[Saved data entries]
--------------------

(** X15.  post hands back the response body exactly when the request could
    be built and sent, the body could be read and the status is 200.  Any
    other status, 201 or 204 as much as 404, is an error that carries the
    status and the body. *)
Theorem post_accepts_only_200 url data (w : W) :
  (forall body,
      answer (post url data w) = Ok body
      <-> exists jsonData resp,
            marshal data = inl jsonData
            /\ checkRequest "POST" url = None
            /\ fst (clientDo (postRequest userAgent url jsonData) w) = inl resp
            /\ ReadBody resp = inl body
            /\ StatusCode resp = 200)
  /\ (forall jsonData resp body,
        marshal data = inl jsonData ->
        checkRequest "POST" url = None ->
        fst (clientDo (postRequest userAgent url jsonData) w) = inl resp ->
        ReadBody resp = inl body ->
        StatusCode resp <> 200 ->
        answer (post url data w) = Failed (HTTPError (StatusCode resp) body)).
Proof.
  unfold Api.post. split.
  - intro body.
    destruct (marshal data) as [jsonData|code].
    + destruct (checkRequest "POST" url) as [code|].
      * split; [discriminate|]. intros (j & resp & _ & H & _). discriminate H.
      * rewrite roundTrip_answer. split.
        -- intros (resp & H1 & H2 & H3). exists jsonData, resp. auto.
        -- intros (j & resp & Hj & _ & H1 & H2 & H3). injection Hj as <-.
           exists resp. auto.
    + split; [discriminate|]. intros (j & resp & H & _). discriminate H.
  - intros jsonData resp body Hm Hc Hd Hb Hs. rewrite Hm, Hc.
    unfold roundTrip, answer.
    destruct (clientDo (postRequest userAgent url jsonData) w) as [r w1].
    cbn [fst] in Hd. subst r. rewrite Hb.
    destruct (Z.eqb_spec (StatusCode resp) 200); [contradiction|]. reflexivity.
Qed.

Lemma post_trace url data (w : W) :
  trace (post url data w) = []
  \/ exists jsonData,
       marshal data = inl jsonData
       /\ checkRequest "POST" url = None
       /\ trace (post url data w) = [DoCall (postRequest userAgent url jsonData)].
Proof.
  unfold Api.post.
  destruct (marshal data) as [jsonData|code]; [|left; reflexivity].
  destruct (checkRequest "POST" url) as [code|]; [left; reflexivity|].
  right. exists jsonData. rewrite roundTrip_trace. auto.
Qed.

Lemma post_request url data (w : W) req :
  In (DoCall req) (trace (post url data w)) ->
  trace (post url data w) = [DoCall req]
  /\ Method req = "POST"
  /\ Target req = url
  /\ marshal data = inl (match Body req with Some b => b | None => "" end)
  /\ Body req <> None
  /\ Header req = [("Content-Type", "application/json");
                   ("User-Agent", userAgent)].
Proof.
  unfold Api.post.
  destruct (marshal data) as [jsonData|code]; [|intros []].
  destruct (checkRequest "POST" url) as [code|]; [intros []|].
  rewrite roundTrip_trace. intros [H|[]]. injection H as <-.
  repeat split; try reflexivity. discriminate.
Qed.

Lemma siteLogin_requests site (w : W) req :
  In (DoCall req) (trace (siteLogin site w)) ->
  Target req = LoginURL (siteOf (Sites (Ticketing config)) site)
  /\ Method req = "POST".
Proof.
  unfold Api.siteLogin.
  pose proof (post_request
                (LoginURL (siteOf (Sites (Ticketing config)) site))
                {| ReqUsername := Username (User config);
                   ReqPassword := Password (User config) |} w req) as Hreq.
  unfold trace in *.
  destruct (post _ _ w) as [[resp w1] t]; cbn [fst snd] in *.
  assert (Hgo : In (DoCall req) t ->
                Target req = LoginURL (siteOf (Sites (Ticketing config)) site)
                /\ Method req = "POST").
  { intro Hin. destruct (Hreq Hin) as (_ & Hm & Ht & _). auto. }
  destruct resp as [body|e]; [|exact Hgo].
  destruct (unmarshal body) as [r|code]; [|exact Hgo].
  destruct (negb (Success r)); [exact Hgo|]. cbn [snd].
  intro Hin. apply in_app_or in Hin.
  destruct Hin as [Hin|[Hin|[]]]; [exact (Hgo Hin) | discriminate Hin].
Qed.

(** X16.  post calls [client.Do] at most once, and not at all when the data
    cannot be encoded or the request cannot be built.  The request it hands
    to [client.Do] is a POST for the given URL with the encoded data as
    body, the JSON content type and the configured user agent. *)
Theorem post_calls_Do_once_with_json url data (w : W) :
  (trace (post url data w) = []
   <-> (exists code, marshal data = inr code)
       \/ (exists code, checkRequest "POST" url = Some code))
  /\ (forall req,
        In (DoCall req) (trace (post url data w)) ->
        trace (post url data w) = [DoCall req]
        /\ Method req = "POST"
        /\ Target req = url
        /\ marshal data = inl (match Body req with Some b => b | None => "" end)
        /\ Body req <> None
        /\ Header req = [("Content-Type", "application/json");
                         ("User-Agent", userAgent)]).
Proof.
  unfold Api.post.
  destruct (marshal data) as [jsonData|code].
  - destruct (checkRequest "POST" url) as [code|].
    + split; [|intros req []].
      split; [intros _; right; exists code; reflexivity | reflexivity].
    + rewrite roundTrip_trace. split.
      * split; [discriminate|].
        intros [(c & H)|(c & H)]; discriminate H.
      * intros req [H|[]]. injection H as <-.
        repeat split; try reflexivity. discriminate.
  - split; [|intros req []].
    split; [intros _; left; exists code; reflexivity | reflexivity].
Qed.

(** X17.  The login of a site succeeds exactly when post handed back a
    body, the body decoded, and the decoded answer says success; an answer
    that says failure becomes an error carrying the server's message. *)
Theorem siteLogin_succeeds_iff site (w : W) :
  let url := LoginURL (siteOf (Sites (Ticketing config)) site) in
  let credentials := {| ReqUsername := Username (User config);
                        ReqPassword := Password (User config) |} in
  (answer (siteLogin site w) = None
   <-> exists body r,
         answer (post url credentials w) = Ok body
         /\ unmarshal body = inl r
         /\ Success r = true)
  /\ (forall body r,
        answer (post url credentials w) = Ok body ->
        unmarshal body = inl r ->
        Success r = false ->
        answer (siteLogin site w) = Some (LoginRejected (Message r))).
Proof.
  intros url credentials. unfold Api.siteLogin. fold url credentials.
  unfold answer.
  destruct (post url credentials w) as [[resp w1] t]; cbn [fst snd].
  destruct resp as [body|e]; cbn [fst snd].
  - destruct (unmarshal body) as [r|code] eqn:Hu; cbn [fst snd].
    + destruct (Success r) eqn:Hs; cbn [negb fst snd].
      * split.
        -- split; [intros _; exists body, r; auto | reflexivity].
        -- intros b r' Hb Hr' Hf. injection Hb as <-.
           rewrite Hu in Hr'. injection Hr' as <-. congruence.
      * split.
        -- split; [discriminate|].
           intros (b & r' & Hb & Hr' & Hs'). injection Hb as <-.
           rewrite Hu in Hr'. injection Hr' as <-. congruence.
        -- intros b r' Hb Hr' _. injection Hb as <-.
           rewrite Hu in Hr'. injection Hr' as <-. reflexivity.
    + split.
      * split; [discriminate|].
        intros (b & r' & Hb & Hr' & _). injection Hb as <-.
        rewrite Hu in Hr'. discriminate Hr'.
      * intros b r' Hb Hr' _. injection Hb as <-.
        rewrite Hu in Hr'. discriminate Hr'.
  - split.
    + split; [discriminate|]. intros (b & r' & Hb & _). discriminate Hb.
    + intros b r' Hb. discriminate Hb.
Qed.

--------------------

WHAT YOU HAVE TO DO :: Your task is to copy every record exactly.

YOUR SOLUTION ::
(** X15.  post hands back the response body exactly when the request could
    be built and sent, the body could be read and the status is 200.  Any
    other status, 201 or 204 as much as 404, is an error that carries the
    status and the body. *)
Theorem post_accepts_only_200 url data (w : W) :
  (forall body,
      answer (post url data w) = Ok body
      <-> exists jsonData resp,
            marshal data = inl jsonData
            /\ checkRequest "POST" url = None
            /\ fst (clientDo (postRequest userAgent url jsonData) w) = inl resp
            /\ ReadBody resp = inl body
            /\ StatusCode resp = 200)
  /\ (forall jsonData resp body,
        marshal data = inl jsonData ->
        checkRequest "POST" url = None ->
        fst (clientDo (postRequest userAgent url jsonData) w) = inl resp ->
        ReadBody resp = inl body ->
        StatusCode resp <> 200 ->
        answer (post url data w) = Failed (HTTPError (StatusCode resp) body)).
Proof.
  unfold Api.post. split.
  - intro body.
    destruct (marshal data) as [jsonData|code].
    + destruct (checkRequest "POST" url) as [code|].
      * split; [discriminate|]. intros (j & resp & _ & H & _). discriminate H.
      * rewrite roundTrip_answer. split.
        -- intros (resp & H1 & H2 & H3). exists jsonData, resp. auto.
        -- intros (j & resp & Hj & _ & H1 & H2 & H3). injection Hj as <-.
           exists resp. auto.
    + split; [discriminate|]. intros (j & resp & H & _). discriminate H.
  - intros jsonData resp body Hm Hc Hd Hb Hs. rewrite Hm, Hc.
    unfold roundTrip, answer.
    destruct (clientDo (postRequest userAgent url jsonData) w) as [r w1].
    cbn [fst] in Hd. subst r. rewrite Hb.
    destruct (Z.eqb_spec (StatusCode resp) 200); [contradiction|]. reflexivity.
Qed.

Lemma post_trace url data (w : W) :
  trace (post url data w) = []
  \/ exists jsonData,
       marshal data = inl jsonData
       /\ checkRequest "POST" url = None
       /\ trace (post url data w) = [DoCall (postRequest userAgent url jsonData)].
Proof.
  unfold Api.post.
  destruct (marshal data) as [jsonData|code]; [|left; reflexivity].
  destruct (checkRequest "POST" url) as [code|]; [left; reflexivity|].
  right. exists jsonData. rewrite roundTrip_trace. auto.
Qed.

Lemma post_request url data (w : W) req :
  In (DoCall req) (trace (post url data w)) ->
  trace (post url data w) = [DoCall req]
  /\ Method req = "POST"
  /\ Target req = url
  /\ marshal data = inl (match Body req with Some b => b | None => "" end)
  /\ Body req <> None
  /\ Header req = [("Content-Type", "application/json");
                   ("User-Agent", userAgent)].
Proof.
  unfold Api.post.
  destruct (marshal data) as [jsonData|code]; [|intros []].
  destruct (checkRequest "POST" url) as [code|]; [intros []|].
  rewrite roundTrip_trace. intros [H|[]]. injection H as <-.
  repeat split; try reflexivity. discriminate.
Qed.

Lemma siteLogin_requests site (w : W) req :
  In (DoCall req) (trace (siteLogin site w)) ->
  Target req = LoginURL (siteOf (Sites (Ticketing config)) site)
  /\ Method req = "POST".
Proof.
  unfold Api.siteLogin.
  pose proof (post_request
                (LoginURL (siteOf (Sites (Ticketing config)) site))
                {| ReqUsername := Username (User config);
                   ReqPassword := Password (User config) |} w req) as Hreq.
  unfold trace in *.
  destruct (post _ _ w) as [[resp w1] t]; cbn [fst snd] in *.
  assert (Hgo : In (DoCall req) t ->
                Target req = LoginURL (siteOf (Sites (Ticketing config)) site)
                /\ Method req = "POST").
  { intro Hin. destruct (Hreq Hin) as (_ & Hm & Ht & _). auto. }
  destruct resp as [body|e]; [|exact Hgo].
  destruct (unmarshal body) as [r|code]; [|exact Hgo].
  destruct (negb (Success r)); [exact Hgo|]. cbn [snd].
  intro Hin. apply in_app_or in Hin.
  destruct Hin as [Hin|[Hin|[]]]; [exact (Hgo Hin) | discriminate Hin].
Qed.

(** X16.  post calls [client.Do] at most once, and not at all when the data
    cannot be encoded or the request cannot be built.  The request it hands
    to [client.Do] is a POST for the given URL with the encoded data as
    body, the JSON content type and the configured user agent. *)
Theorem post_calls_Do_once_with_json url data (w : W) :
  (trace (post url data w) = []
   <-> (exists code, marshal data = inr code)
       \/ (exists code, checkRequest "POST" url = Some code))
  /\ (forall req,
        In (DoCall req) (trace (post url data w)) ->
        trace (post url data w) = [DoCall req]
        /\ Method req = "POST"
        /\ Target req = url
        /\ marshal data = inl (match Body req with Some b => b | None => "" end)
        /\ Body req <> None
        /\ Header req = [("Content-Type", "application/json");
                         ("User-Agent", userAgent)]).
Proof.
  unfold Api.post.
  destruct (marshal data) as [jsonData|code].
  - destruct (checkRequest "POST" url) as [code|].
    + split; [|intros req []].
      split; [intros _; right; exists code; reflexivity | reflexivity].
    + rewrite roundTrip_trace. split.
      * split; [discriminate|].
        intros [(c & H)|(c & H)]; discriminate H.
      * intros req [H|[]]. injection H as <-.
        repeat split; try reflexivity. discriminate.
  - split; [|intros req []].
    split; [intros _; left; exists code; reflexivity | reflexivity].
Qed.

(** X17.  The login of a site succeeds exactly when post handed back a
    body, the body decoded, and the decoded answer says success; an answer
    that says failure becomes an error carrying the server's message. *)
Theorem siteLogin_succeeds_iff site (w : W) :
  let url := LoginURL (siteOf (Sites (Ticketing config)) site) in
  let credentials := {| ReqUsername := Username (User config);
                        ReqPassword := Password (User config) |} in
  (answer (siteLogin site w) = None
   <-> exists body r,
         answer (post url credentials w) = Ok body
         /\ unmarshal body = inl r
         /\ Success r = true)
  /\ (forall body r,
        answer (post url credentials w) = Ok body ->
        unmarshal body = inl r ->
        Success r = false ->
        answer (siteLogin site w) = Some (LoginRejected (Message r))).
Proof.
  intros url credentials. unfold Api.siteLogin. fold url credentials.
  unfold answer.
  destruct (post url credentials w) as [[resp w1] t]; cbn [fst snd].
  destruct resp as [body|e]; cbn [fst snd].
  - destruct (unmarshal body) as [r|code] eqn:Hu; cbn [fst snd].
    + destruct (Success r) eqn:Hs; cbn [negb fst snd].
      * split.
        -- split; [intros _; exists body, r; auto | reflexivity].
        -- intros b r' Hb Hr' Hf. injection Hb as <-.
           rewrite Hu in Hr'. injection Hr' as <-. congruence.
      * split.
        -- split; [discriminate|].
           intros (b & r' & Hb & Hr' & Hs'). injection Hb as <-.
           rewrite Hu in Hr'. injection Hr' as <-. congruence.
        -- intros b r' Hb Hr' _. injection Hb as <-.
           rewrite Hu in Hr'. injection Hr' as <-. reflexivity.
    + split.
      * split; [discriminate|].
        intros (b & r' & Hb & Hr' & _). injection Hb as <-.
        rewrite Hu in Hr'. discriminate Hr'.
      * intros b r' Hb Hr' _. injection Hb as <-.
        rewrite Hu in Hr'. discriminate Hr'.
  - split.
    + split; [discriminate|]. intros (b & r' & Hb & _). discriminate Hb.
    + intros b r' Hb. discriminate Hb.
Qed.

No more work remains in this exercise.